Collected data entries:
= = =

Lemma X5_trailing_star_segment_witness :
  literal "GET /foo/" = true
  /\ matches ("GET /foo/" ++ "*") "GET /foo/bar"
  /\ rejects ("GET /foo/" ++ "*") "GET /foo/bar/baz".
Proof.
  split; [reflexivity|].
  split.
  - apply (X5_trailing_star_segment "GET /foo/" "GET /foo/bar" eq_refl).
    exists "bar". split; reflexivity.
  - destruct (X5_trailing_star_segment "GET /foo/" "GET /foo/bar/baz" eq_refl)
      as [_ [H|H]]; [discriminate H|exact H].
Defined.

(** X6.  A pattern made of one star and a literal text (as [* /loomings],
    "any verb") matches the descriptors that end with the text after any
    bytes other than a slash, and is passed over (no error) for the
    others. *)
Theorem X6_any_verb_pattern (L D : string) :
  literal L = true -> L <> "" ->
  (matches ("*" ++ L) D <-> exists v, noSlash v = true /\ D = v ++ L)
  /\ (matches ("*" ++ L) D \/ rejects ("*" ++ L) D).
Proof.
  intros HL HN. unfold matches, rejects.
  rewrite regular_alone by now apply ends_literal_no_suffix.
  destruct (Match_star_literal L D HL HN) as (b & HM & Hb).
  cbn [append]. rewrite HM. destruct b.
  - split; [|now left]. split; [intros _; now apply Hb|reflexivity].
  - split; [|now right]. split; [discriminate|].
    intros H. apply Hb in H. discriminate.
Qed.

Lemma X6_any_verb_pattern_witness :
  (literal " /loomings" = true /\ " /loomings" <> "")
  /\ matches ("*" ++ " /loomings") "GET /loomings"
  /\ rejects ("*" ++ " /loomings") "GET /x/loomings".
Proof.
  split; [split; [reflexivity|discriminate]|].
  assert (" /loomings" <> "") as HN by discriminate.
  split.
  - apply (X6_any_verb_pattern " /loomings" "GET /loomings" eq_refl HN).
    exists "GET". split; reflexivity.
  - destruct (X6_any_verb_pattern " /loomings" "GET /x/loomings" eq_refl HN)
      as [_ [H|H]]; [discriminate H|exact H].
Defined.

= = =

TASK DETAILS »
Repeat all of the data exactly. Include every line.

TASK SOLUTION »
Lemma X5_trailing_star_segment_witness :
  literal "GET /foo/" = true
  /\ matches ("GET /foo/" ++ "*") "GET /foo/bar"
  /\ rejects ("GET /foo/" ++ "*") "GET /foo/bar/baz".
Proof.
  split; [reflexivity|].
  split.
  - apply (X5_trailing_star_segment "GET /foo/" "GET /foo/bar" eq_refl).
    exists "bar". split; reflexivity.
  - destruct (X5_trailing_star_segment "GET /foo/" "GET /foo/bar/baz" eq_refl)
      as [_ [H|H]]; [discriminate H|exact H].
Defined.

(** X6.  A pattern made of one star and a literal text (as [* /loomings],
    "any verb") matches the descriptors that end with the text after any
    bytes other than a slash, and is passed over (no error) for the
    others. *)
Theorem X6_any_verb_pattern (L D : string) :
  literal L = true -> L <> "" ->
  (matches ("*" ++ L) D <-> exists v, noSlash v = true /\ D = v ++ L)
  /\ (matches ("*" ++ L) D \/ rejects ("*" ++ L) D).
Proof.
  intros HL HN. unfold matches, rejects.
  rewrite regular_alone by now apply ends_literal_no_suffix.
  destruct (Match_star_literal L D HL HN) as (b & HM & Hb).
  cbn [append]. rewrite HM. destruct b.
  - split; [|now left]. split; [intros _; now apply Hb|reflexivity].
  - split; [|now right]. split; [discriminate|].
    intros H. apply Hb in H. discriminate.
Qed.

Lemma X6_any_verb_pattern_witness :
  (literal " /loomings" = true /\ " /loomings" <> "")
  /\ matches ("*" ++ " /loomings") "GET /loomings"
  /\ rejects ("*" ++ " /loomings") "GET /x/loomings".
Proof.
  split; [split; [reflexivity|discriminate]|].
  assert (" /loomings" <> "") as HN by discriminate.
  split.
  - apply (X6_any_verb_pattern " /loomings" "GET /loomings" eq_refl HN).
    exists "GET". split; reflexivity.
  - destruct (X6_any_verb_pattern " /loomings" "GET /x/loomings" eq_refl HN)
      as [_ [H|H]]; [discriminate H|exact H].
Defined.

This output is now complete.